Она засмеялась, зарумянилась и стала совсем молодая и красивая. Шаня говорила:
– А вот так: поцелуешь, посмотришь, – на щеке у него или на руке красный следочек от зубов увидишь, – и опять поцелуешь в то же самое местечко. Целовала так, мамунечка, дружка своего ненаглядного?
– Глупенькая! – сказала мать.
Смеялась, а у самой на глазах светлые слезинки блестели. И опять спрашивала Шаня:
– Мамунечка, а ты коленки свои целовала в том месте, где милый твой коленом своим к твоему колену прижался ненароком?
Мать смеялась, и плакала, и говорила:
– Ах, Шанька, все-то мы – дуры набитые, все наше женское сословие.
Шаня прижималась горячею, мокрою от слез щекою к плечу Марьи Николаевны и говорила:
– Знаешь, мамуня, ночью, когда луна глядит, вдруг о нем вспомнишь, – плясать захочется. Встанешь, попляшешь тихонечко перед окном, чтобы тень по полу бегала, и опять уляжешься. А в окно луна смотрит, такая белая!
Глава пятнадцатая
Полюбила Шанька говорить с матерью о любви своей. Странные то были беседы! Мать зажигалась нежным участием к Шаньке, станежилась ей как сестра или подруга, любопытствовала, спрашивала, утешала, бранила, – нежная и в грубом ласка родной матери!
Иногда мирно беседовали мать с дочерью, – посмеются, поплачут. А иногда зла бывала Марья Николаевна, – на мужа, на Кириллова, на судьбу свою. Тогда она принималась яростно бранить Евгения, а за него и Шаню. Шаня вступалась за своего милого, ссорилась с матерью. Была почему-то всегда уверена, что за эти споры мать ее не поколотит.
Шаня всегда стремилась к людям, любила быть с ними, не таилась от них.
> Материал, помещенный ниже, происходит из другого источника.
Section Replay.
Context {R U : Type} `{!SequentialFile R} `{!StreamingUncompress U}.
Context {H : Type} (handler : EditHandler (R := R) (U := U) H).

Fixpoint replay (st : Status * AtomicGroupReadBuffer * H) (es : list VersionEdit) : Status * AtomicGroupReadBuffer * H :=
  match es with
  | [] => st
  | e :: es => if ok (fst (fst st)) then replay (handle_edit handler e (snd (fst st)) (snd st)) es else st
  end.

Lemma replay_app st es es' : replay st (es ++ es') = replay (replay st es) es'.
Proof using.
  revert st. induction es as [|e es IH]; intros st; [done|]. cbn [app replay]. destruct (ok (fst (fst st))) eqn:E; [apply IH|].
  destruct es'; [done|]. cbn. by rewrite E.
Qed.

Lemma ApplyEdits_app s h es es' : ok s = true → ApplyEdits handler s h (es ++ es') =
  let '(s, h) := ApplyEdits handler s h es in if ok s then ApplyEdits handler s h es' else (s, h).
Proof using.
  revert s h. induction es as [|e es IH]; intros s h Hs; cbn [app ApplyEdits]; [by rewrite Hs|].
  destruct (ApplyVersionEdit H handler h e) as [s1 h']. destruct (ok s1) eqn:E; [by apply IH|]. by rewrite E.
Qed.

(** The same failure, or both successful. *)
Definition same_status (s s' : Status) : Prop := if ok s then ok s' = true else s' = s.

Section Group.
Context (g : list VersionEdit) (Hlen : Zlen g < 2 ^ 32).
Context (Hg : ∀ i e, g !! i = Some e → remaining_entries_ e = Some (Zlen g - 1 - Z.of_nat i)).

(** The buffer after [j] edits of the group. *)
Definition filled (j : nat) : AtomicGroupReadBuffer :=
  match j with O => EmptyBuffer | _ => mkBuffer (Z.of_nat j) (take j g ++ replicate (length g - j) Clear) end.

Lemma insert_filled j e : g !! j = Some e →
  <[j := e]> (take j g ++ replicate (length g - j) Clear) = take (S j) g ++ replicate (length g - S j) Clear.
Proof using.
  intros Hj. pose proof (lookup_lt_Some _ _ _ Hj). replace (length g - j)%nat with (S (length g - S j)) by lia.
  rewrite (take_S_r _ _ _ Hj), <- app_assoc. cbn [replicate app].
  rewrite insert_app_r_alt by (rewrite length_take; lia). rewrite length_take, Nat.min_l, Nat.sub_diag by lia. done.
Qed.

Lemma AddEdit_filled j e : g !! j = Some e → AddEdit (filled j) e = (Status_OK, filled (S j)).
Proof using Hg Hlen.
  intros Hj. pose proof (lookup_lt_Some _ _ _ Hj) as Hlt. unfold AddEdit. rewrite (Hg j e Hj). rewrite Zlen_length in *.
  set (buffer := match replay_buffer_ (filled j) with [] => _ | b => b end).
  assert (buffer = take j g ++ replicate (length g - j) Clear) as ->.
  { unfold buffer. destruct j as [|j]; cbn [filled EmptyBuffer replay_buffer_].
    - rewrite Nat.sub_0_r. rewrite take_0. cbn [app]. f_equal. rewrite (wrap_small 32) by (unfold is_u; lia); lia.
    - destruct g as [|x g']; [done|]. done. }
  assert (read_edits_in_atomic_group_ (filled j) = Z.of_nat j) as -> by by destruct j.
  assert (u64 (Z.of_nat j + 1) = Z.of_nat j + 1) as -> by (apply wrap_small; unfold is_u; lia).
  rewrite Zlen_length, length_app, length_take, length_replicate. rewrite !wrap_small by (unfold is_u; lia).
  rewrite (proj2 (Z.eqb_eq _ _)) by lia. cbn [negb]. f_equal. cbn [filled]. f_equal; [lia|].
  replace (Z.to_nat (Z.of_nat j + 1 - 1)) with j by lia. by apply insert_filled.
Qed.

Lemma replay_prefix s h j : ok s = true → (j < length g)%nat →
  ∃ s', ok s' = true ∧ replay (s, EmptyBuffer, h) (take j g) = (s', filled j, h).
Proof using Hg Hlen.
  intros Hs. induction j as [|j IH]; intros Hj; [by exists s|]. destruct (lookup_lt_is_Some_2 g j) as [e He]; [lia|].
  destruct IH as (s' & Hs' & IH); [lia|]. exists Status_OK. split; [done|].
  rewrite (take_S_r _ _ _ He), replay_app, IH. cbn [replay fst snd]. rewrite Hs'. unfold handle_edit.
  rewrite (AddEdit_filled j e He). cbn [negb ok code_ Status_OK]. rewrite (Hg j e He). unfold IsFull.
  cbn [filled read_edits_in_atomic_group_ replay_buffer_]. rewrite Zlen_length, length_app, length_take, length_replicate.
  by rewrite (proj2 (Z.eqb_neq _ _)) by lia.
Qed.

Lemma replay_group s h : ok s = true → g ≠ [] → replay (s, EmptyBuffer, h) g =
  let '(s, h) := ApplyEdits handler Status_OK h g in (s, if ok s then EmptyBuffer else filled (length g), h).
Proof using Hg Hlen.
  intros Hs Hne. assert (0 < length g)%nat as Hp by (destruct g; cbn; [done|lia]). set (j := (length g - 1)%nat).
  destruct (lookup_lt_is_Some_2 g j) as [e He]; [lia|]. rewrite <- (firstn_all g) at 1. replace (length g) with (S j) at 1 by lia.
  destruct (replay_prefix s h j Hs) as (s' & Hs' & Hp'); [lia|].
  rewrite (take_S_r _ _ _ He), replay_app, Hp'. cbn [replay fst snd]. rewrite Hs'. unfold handle_edit.
  rewrite (AddEdit_filled j e He). cbn [negb ok code_ Status_OK]. rewrite (Hg j e He). unfold IsFull. replace (S j) with (length g) by lia.
  assert (filled (length g) = mkBuffer (Zlen g) g) as ->.
  { unfold filled. destruct (length g) eqn:E; [lia|]. rewrite <- E, firstn_all, Nat.sub_diag, app_nil_r, Zlen_length. done. }
  cbn [read_edits_in_atomic_group_ replay_buffer_]. rewrite Z.eqb_refl. done.
Qed.
End Group.

Lemma replay_one s h g : ok s = true → group_wf g → ∃ b, replay (s, EmptyBuffer, h) g =
  let '(s, h) := ApplyEdits handler Status_OK h g in (s, if ok s then EmptyBuffer else b, h).
Proof using.
  intros Hs [e He|g' Hne Hlen Hg]; [|exists (filled g' (length g')); by apply replay_group].
  exists EmptyBuffer. cbn [replay fst snd ApplyEdits]. rewrite Hs. unfold handle_edit, AddEdit. rewrite He.
  cbn [EmptyBuffer replay_buffer_ negb ok code_ Status_OK].
  destruct (ApplyVersionEdit H handler h e) as [s1 h']. by destruct (ok s1) eqn:E; rewrite ?E.
Qed.

Lemma replay_not_ok st es : ok (fst (fst st)) = false → replay st es = st.
Proof using. intros E. destruct es; [done|]. cbn. by rewrite E. Qed.

(** The first [k] edits of a sequence of groups: the complete ones are applied, the
    other one is not. *)
Lemma replay_groups gs : Forall group_wf gs → ∀ k s s0 h, ok s = true → ok s0 = true → ∃ s' buffer,
  let '(s0, h0) := ApplyEdits handler s0 h (complete_groups k gs) in
  replay (s, EmptyBuffer, h) (take k (concat gs)) = (s', buffer, h0) ∧ same_status s0 s'.
Proof using.
  induction 1 as [|g gs Hg Hgs IH]; intros k s s0 h Hs Hs0; cbn [concat complete_groups].
  { exists s, EmptyBuffer. rewrite take_nil. cbn. unfold same_status. by rewrite Hs0. }
  destruct (Nat.leb_spec (length g) k) as [Hle|Hlt].
  - rewrite take_app_ge, replay_app, ApplyEdits_app by (done || lia).
    destruct (replay_one s h g Hs Hg) as [b Hb]. rewrite Hb.
    assert (ApplyEdits handler s0 h g = ApplyEdits handler Status_OK h g) as -> by by destruct Hg as [|[|]].
    destruct (ApplyEdits handler Status_OK h g) as [s1 h1]. destruct (ok s1) eqn:E; [by apply IH|].
    exists s1, b. rewrite replay_not_ok by done. unfold same_status. by rewrite E.
  - rewrite take_app_le by lia. cbn [ApplyEdits]. unfold same_status. rewrite Hs0. destruct Hg as [e He|g Hne Hlen Hg].
    + cbn in Hlt. replace k with 0%nat by lia. by exists s, EmptyBuffer.
    + destruct (replay_prefix g Hlen Hg s h k Hs Hlt) as (s' & Hs' & ->). by exists s', (filled g k).
Qed.

(** The loop over records that are read without a report, up to the end of the log. *)
Lemma Iterate_loop_reads XXH3_64bits max_size fuel content (r r1 : Reader R U) ds :
  reads_to XXH3_64bits fuel kTolerateCorruptedTailRecords false content r ds r1 →
  ∀ r2 l2 es n buffer h s,
  ReadRecord XXH3_64bits fuel kTolerateCorruptedTailRecords false r1 = Some (false, [], r2, l2) →
  LastRecordEnd r1 <= Zlen content < max_size → ok (log_read_status (reporter_ r)) = true →
  reporter_ r2 = reporter_ r1 →
  Forall2 (λ d e, DecodeFrom Clear d = Some (Status_OK, e)) ds es → (length es < n)%nat →
  ∃ r', Iterate_loop XXH3_64bits handler max_size n fuel r buffer h s = Some (replay (s, buffer, h) es, r') ∧
    ok (log_read_status (reporter_ r')) = true.
Proof using.
  induction 1 as [r|r d r1 l ds r' Hread Hrep Hsum Hend Hreads IH]; intros r2 l2 es n buffer h s Hr2 Hmax Hlog Hsame Hes Hn;
    inversion Hes as [|? e ? es' Hd Hes']; subst; cbn [length] in Hn; (destruct n as [|n]; [lia|]); cbn [Iterate_loop replay fst snd].
  - rewrite (proj2 (Z.ltb_lt _ _)), Hr2 by lia. cbn [andb]. destruct (ok s); [exists r2; by rewrite Hsame|by exists r].
  - rewrite (proj2 (Z.ltb_lt _ _)) by lia. cbn [andb]. destruct (ok s) eqn:Hs; [|by exists r].
    rewrite Hread, Hrep, Hlog. unfold handle_record. rewrite Hd. cbn.
    destruct (handle_edit handler e buffer h) as [[s1 b1] h1] eqn:E.
    apply (IH r2 l2); rewrite ?Hrep; (done || lia).
Qed.
End Replay.

(** ** Manifests *)

(** An edit that can be written: [VersionSet] fills it in this way, and the deleted
    files are in the order of the set they are kept in. *)
Record edit_wf (ts_sz : Z) (e : VersionEdit) : Prop := {
  ew_ok : edit_ok ts_sz e;
  ew_deleted : StronglySorted deleted_lt (deleted_files_ e);
  ew_files : forallb (λ lf, encodable (snd lf)) (new_files_ e) = true
}.
(** The record of an edit. *)
Definition record_of (ts_sz : Z) (e : VersionEdit) : bytes := snd (EncodeTo e [] ts_sz).

Lemma DecodeFrom_record ts_sz e : edit_wf ts_sz e → DecodeFrom Clear (record_of ts_sz e) = Some (Status_OK, persisted ts_sz e).
Proof.
  intros [Hok Hs Hf]. unfold record_of. rewrite EncodeTo_fields by done. cbn [snd app].
  rewrite DecodeFrom_fields by by apply edit_ok_fields. by rewrite apply_fields_of.
Qed.

Lemma group_wf_persisted ts_sz g : group_wf g → group_wf (map (persisted ts_sz) g).
Proof.
  intros [e He|g' Hne Hlen Hg]; [by apply group_single|]. apply group_atomic.
  - by destruct g'.
  - by rewrite Zlen_length, length_map, <- Zlen_length.
  - intros i e He. apply list_lookup_fmap_Some in He as (e' & -> & He). rewrite Zlen_length, length_map, <- Zlen_length. exact (Hg i e' He).
Qed.

Section Manifest.
Context {F C : Type} `{!WritableFile F} `{!WritableFileLaws F} `{!StreamingCompress C}.
Context {R U : Type} `{!SequentialFile R} `{!SequentialFileLaws R} `{!StreamingUncompress U}.
Context (XXH3_64bits : bytes → Z) {H : Type} (handler : EditHandler (R := R) (U := U) H).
И люди, которые не совсем закоснели в жизни и в ее неистовствах нечистых, раскрывали перед Шанею лучшие стороны своей натуры.
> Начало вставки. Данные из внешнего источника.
(* ===== verification/FileIndexer.v ===== *)
(** * Fractional cascading between levels

    The index of db/file_indexer.h and db/file_indexer.cc: for every file of a
    level, the range of files of the next level that a key can be in once it has
    been compared with the bounds of the file. The loops are those of the source, on
    vectors that are read and written by index; a failed assertion and an access out
    of range are [None], and the theorems show that neither happens. *)

From Stdlib Require Import Sorting.Sorted.
From S2P Require Import Prelude SortedLists Comparator DbFormat VersionEdit.
From stdpp Require Import list.
#[local] Open Scope Z_scope.

(** ** Vectors and assertions *)

Abbreviation int32 := (swrap 32).
Definition vec_at {A} (v : list A) (i : Z) : option A := if 0 <=? i then v !! Z.to_nat i else None.
Definition vec_set {A} (v : list A) (i : Z) (x : A) : option (list A) :=
  if (0 <=? i) && (i <? Zlen v) then Some (<[Z.to_nat i := x]> v) else None.
Definition assertion (b : bool) : option unit := if b then Some tt else None.

Module FileIndexer.

Definition kLevelMaxIndex : Z := 2 ^ 31 - 1.

Record IndexUnit := mkIndexUnit { smallest_lb : Z; largest_lb : Z; smallest_rb : Z; largest_rb : Z }.
Definition NewIndexUnit : IndexUnit := mkIndexUnit 0 0 (-1) (-1).
Definition set_smallest_lb (u : IndexUnit) (x : Z) : IndexUnit := mkIndexUnit x (largest_lb u) (smallest_rb u) (largest_rb u).
Definition set_largest_lb (u : IndexUnit) (x : Z) : IndexUnit := mkIndexUnit (smallest_lb u) x (smallest_rb u) (largest_rb u).
Definition set_smallest_rb (u : IndexUnit) (x : Z) : IndexUnit := mkIndexUnit (smallest_lb u) (largest_lb u) x (largest_rb u).
Definition set_largest_rb (u : IndexUnit) (x : Z) : IndexUnit := mkIndexUnit (smallest_lb u) (largest_lb u) (smallest_rb u) x.

Record IndexLevel := mkIndexLevel { num_index : Z; index_units : list IndexUnit }.
Definition NewIndexLevel : IndexLevel := mkIndexLevel 0 [].

Record t := mk { num_levels_ : Z; next_level_index_ : list IndexLevel; level_rb_ : option (list Z) }.
Definition New : t := mk 0 [] None.

Definition NumLevelIndex (t : t) : Z := Zlen (next_level_index_ t).
Definition LevelIndexSize (t : t) (level : Z) : Z :=
  if Zlen (next_level_index_ t) <=? level then 0 else default 0 (num_index <$> vec_at (next_level_index_ t) level).

Definition GetNextLevelIndex (t : t) (level file_index cmp_smallest cmp_largest : Z) : option (Z * Z) :=
  _ ← assertion (0 <? level);
  (* Last level, no hint *)
  if level =? u64 (num_levels_ t - 1) then Some (0, -1)
  else
    _ ← assertion (level <? u64 (num_levels_ t - 1));
    level_rb ← level_rb_ t;
    rb ← vec_at level_rb level;
    _ ← assertion (int32 file_index <=? rb);
    index_level ← vec_at (next_level_index_ t) level;
    index ← vec_at (index_units index_level) file_index;
    next_rb ← vec_at level_rb (level + 1);
    '(left_bound, right_bound) ←
      (if cmp_smallest <? 0 then
         left_bound ← (if (0 <? level) && (0 <? file_index)
                       then largest_lb <$> vec_at (index_units index_level) (file_index - 1) else Some 0);
         Some (left_bound, smallest_rb index)
       else if cmp_smallest =? 0 then Some (smallest_lb index, smallest_rb index)
       else if cmp_largest <? 0 then Some (smallest_lb index, largest_rb index)
       else if cmp_largest =? 0 then Some (largest_lb index, largest_rb index)
       else Some (largest_lb index, next_rb));
    _ ← assertion (0 <=? left_bound);
    _ ← assertion (left_bound <=? right_bound + 1);
    _ ← assertion (right_bound <=? next_rb);
    Some (left_bound, right_bound).

(** ** The two walks over a pair of levels *)

Section Calculate.
Context (upper_files lower_files : list FileMetaData).
Context (cmp_op : FileMetaData → FileMetaData → Z) (set_index : IndexUnit → Z → IndexUnit).
#[local] Abbreviation upper_size := (int32 (Zlen upper_files)).
#[local] Abbreviation lower_size := (int32 (Zlen lower_files)).

Definition set_unit (index : list IndexUnit) (i x : Z) : option (list IndexUnit) :=
  u ← vec_at index i; vec_set index i (set_index u x).

Fixpoint CalculateLB_loop (fuel : nat) (upper_idx lower_idx : Z) (index : list IndexUnit) : option (Z * list IndexUnit) :=
  match fuel with
  | O => None
  | S fuel =>
      if (upper_idx <? upper_size) && (lower_idx <? lower_size) then
        u ← vec_at upper_files upper_idx; l ← vec_at lower_files lower_idx;
        let cmp := cmp_op u l in
        if cmp =? 0 then
          index ← set_unit index upper_idx lower_idx; CalculateLB_loop fuel (upper_idx + 1) lower_idx index
        else if 0 <? cmp then CalculateLB_loop fuel upper_idx (lower_idx + 1) index
        else index ← set_unit index upper_idx lower_idx; CalculateLB_loop fuel (upper_idx + 1) lower_idx index
      else Some (upper_idx, index)
  end.
Fixpoint CalculateLB_rest (fuel : nat) (upper_idx : Z) (index : list IndexUnit) : option (list IndexUnit) :=
  match fuel with
  | O => None
  | S fuel =>
      if upper_idx <? upper_size then
        index ← set_unit index upper_idx lower_size; CalculateLB_rest fuel (upper_idx + 1) index
      else Some index
  end.
Definition CalculateLB (index : list IndexUnit) : option (list IndexUnit) :=
  '(upper_idx, index) ← CalculateLB_loop (S (length upper_files + length lower_files)) 0 0 index;
  CalculateLB_rest (S (length upper_files)) upper_idx index.

Fixpoint CalculateRB_loop (fuel : nat) (upper_idx lower_idx : Z) (index : list IndexUnit) : option (Z * list IndexUnit) :=
  match fuel with
  | O => None
  | S fuel =>
      if (0 <=? upper_idx) && (0 <=? lower_idx) then
        u ← vec_at upper_files upper_idx; l ← vec_at lower_files lower_idx;
        let cmp := cmp_op u l in
        if cmp =? 0 then
          index ← set_unit index upper_idx lower_idx; CalculateRB_loop fuel (upper_idx - 1) lower_idx index
        else if cmp <? 0 then CalculateRB_loop fuel upper_idx (lower_idx - 1) index
        else index ← set_unit index upper_idx lower_idx; CalculateRB_loop fuel (upper_idx - 1) lower_idx index
      else Some (upper_idx, index)
  end.
Fixpoint CalculateRB_rest (fuel : nat) (upper_idx : Z) (index : list IndexUnit) : option (list IndexUnit) :=
  match fuel with
  | O => None
  | S fuel =>
      if 0 <=? upper_idx then
        index ← set_unit index upper_idx (-1); CalculateRB_rest fuel (upper_idx - 1) index
      else Some index
  end.
Definition CalculateRB (index : list IndexUnit) : option (list IndexUnit) :=
  '(upper_idx, index) ← CalculateRB_loop (S (length upper_files + length lower_files)) (upper_size - 1) (lower_size - 1) index;
  CalculateRB_rest (S (length upper_files)) upper_idx index.
End Calculate.

(** ** The index of all levels *)

Section Update.
Context (ucmp : Comparator).
#[local] Abbreviation cmp := (CompareWithoutTimestamp ucmp).
Definition smallest_user_key (f : FileMetaData) : bytes := ExtractUserKey (smallest f).
Definition largest_user_key (f : FileMetaData) : bytes := ExtractUserKey (largest f).

Definition index_units_of (upper_files lower_files : list FileMetaData) : option (list IndexUnit) :=
  let index := replicate (length upper_files) NewIndexUnit in
  index ← CalculateLB upper_files lower_files (λ a b, cmp (smallest_user_key a) (largest_user_key b)) set_smallest_lb index;
  index ← CalculateLB upper_files lower_files (λ a b, cmp (largest_user_key a) (largest_user_key b)) set_largest_lb index;
  index ← CalculateRB upper_files lower_files (λ a b, cmp (smallest_user_key a) (smallest_user_key b)) set_smallest_rb index;
  CalculateRB upper_files lower_files (λ a b, cmp (largest_user_key a) (smallest_user_key b)) set_largest_rb index.

Fixpoint update_levels (n : nat) (level : Z) (files : list (list FileMetaData)) (index : list IndexLevel) (level_rb : list Z) :
    option (list IndexLevel * list Z) :=
  match n with
  | O => Some (index, level_rb)
  | S n =>
      upper_files ← vec_at files level; lower_files ← vec_at files (level + 1);
      let upper_size := int32 (Zlen upper_files) in
      level_rb ← vec_set level_rb level (upper_size - 1);
      if upper_size =? 0 then update_levels n (level + 1) files index level_rb
      else
        units ← index_units_of upper_files lower_files;
        index ← vec_set index level (mkIndexLevel upper_size units);
        update_levels n (level + 1) files index level_rb
  end.

Definition UpdateIndex (t : t) (num_levels : Z) (files : list (list FileMetaData)) : option FileIndexer.t :=
  if num_levels =? 0 then Some (mk num_levels (next_level_index_ t) (level_rb_ t))
  else
    _ ← assertion (match level_rb_ t with None => true | Some _ => false end);
    let index := resize (Z.to_nat num_levels) NewIndexLevel (next_level_index_ t) in
    let level_rb := replicate (Z.to_nat num_levels) (-1) in
    '(index, level_rb) ← update_levels (Z.to_nat (num_levels - 1) - 1) 1 files index level_rb;
    last_files ← vec_at files (num_levels - 1);
    level_rb ← vec_set level_rb (num_levels - 1) (int32 (Zlen last_files) - 1);
    Some (mk num_levels index (Some level_rb)).
End Update.
End FileIndexer.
Теперь хотелось Шане говорить с людьми о нем, о милом Женечке. А с кем говорить, кроме как с матерью?
Дуня слушает охотно, да еще глупа она, сама ничего не понимает. Томицкий избегает разговоров о Хмарове, – не любит его, а резко говорить о нем не хочет, чтобы Шаню не обидеть. Заговорит с ним Шаня об Евгении, – он или промолчит, или о другом начнет, или уйдет, или отвечает скучно и равнодушно. Володе эти разговоры мучительны, и он говорит Шане горькие слова. Не убедит, конечно, Шаню, а всегда расстроит. С отцом не заговоришь об этом, – уж очень он груб и суров и только издевается. С няней? Ласкова няня и любит Шаньку, а только…
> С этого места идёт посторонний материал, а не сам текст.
(* ===== verification/VersionStorageCorrect.v ===== *)
(** * Versions as sets of files

    A version as a map from the numbers of its table files to their levels and
    metadata; the orders on files; and what the consistency checks establish. *)

From S2P Require Import Prelude Coding SortedLists Status Comparator DbFormat WalEdit VersionEdit VersionStorage.
From stdpp Require Import gmap.
From Stdlib Require Import Sorting.Sorted.
#[local] Open Scope Z_scope.

(** ** The table files of a version *)

Abbreviation Lsm := (gmap Z (Z * FileMetaData)).

Fixpoint located (level : Z) (levels : list (list FileMetaData)) : list (Z * (Z * FileMetaData)) :=
  match levels with
  | [] => []
  | files :: levels => map (λ f, (file_number f, (level, f))) files ++ located (level + 1) levels
  end.
Definition lsm_of (v : VersionStorageInfo) : Lsm := list_to_map (located 0 (files_ v)).

(** The index has been generated, and no number occurs twice. *)
Record storage_ok (v : VersionStorageInfo) : Prop := {
  so_numbers : NoDup (map fst (located 0 (files_ v)));
  so_index : file_locations_ v = locate_levels 0 (files_ v) ∅
}.

Lemma elem_of_located level levels n l f :
  (n, (l, f)) ∈ located level levels ↔
  n = file_number f ∧ level <= l ∧ ∃ files, levels !! Z.to_nat (l - level) = Some files ∧ f ∈ files.
Proof.
  revert level. induction levels as [|files levels IH]; intros level; cbn [located].
  - split; [by intros ?%elem_of_nil|]. intros (_ & _ & ? & ? & _). done.
  - rewrite elem_of_app, IH. split.
    + intros [(f' & [= -> -> ->] & Hf)%list_elem_of_fmap|(-> & Hl & fs & Hfs & Hf)].
      * rewrite Z.sub_diag. split_and!; [done|lia|by exists files].
      * split_and!; [done|lia|]. exists fs. replace (Z.to_nat (l - level)) with (S (Z.to_nat (l - (level + 1)))) by lia. done.
    + intros (-> & Hl & fs & Hfs & Hf). destruct (Z.eq_dec l level) as [->|Hne].
      * left. rewrite Z.sub_diag in Hfs. injection Hfs as <-. apply list_elem_of_fmap. by exists f.
      * right. split_and!; [done|lia|]. exists fs. replace (Z.to_nat (l - level)) with (S (Z.to_nat (l - (level + 1)))) in Hfs by lia. done.
Qed.

Lemma lsm_of_lookup v n l f : NoDup (map fst (located 0 (files_ v))) →
  lsm_of v !! n = Some (l, f) ↔ n = file_number f ∧ 0 <= l ∧ f ∈ LevelFiles v l.
Proof.
  intros Hn. unfold lsm_of. rewrite <- elem_of_list_to_map by done. rewrite elem_of_located, Z.sub_0_r. unfold LevelFiles.
  split.
  - intros (-> & Hl & files & -> & Hf). done.
  - intros (-> & Hl & Hf). destruct (files_ v !! Z.to_nat l) as [files|]; [|by apply elem_of_nil in Hf]. split_and!; eauto.
Qed.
Нянька видела, что Шанька все скучает о своем Евгении. Думала няня: «Дитя, глупая еще, забудет, как подрастет. Новый дружок найдется».
Старалась утешить Шаню, ласкала ее. Сама затевала разговоры о Жене, чтобы к Шане подольститься. И все о предметном, о грубом: какой он будет богатый, как Шаню наряжать станет. Шане это было неприятно. Шаня чувствовала что-то пошлое и потому страшное в няниных словах: благородный ее Женечка, и рядом с ним такие торгашеские представления.
– Молчи, пожалуйста! – кричала Шанька на няню. – Совсем он мне не надобен!
Нянька обидится, заворчит. Шаня бросится ее утешать.
– Только о нем ты со мной не говори, – просит она старую, целуя морщинистые нянькины щеки. – Не хочу я про его богатство думать, не надобно мне его денег.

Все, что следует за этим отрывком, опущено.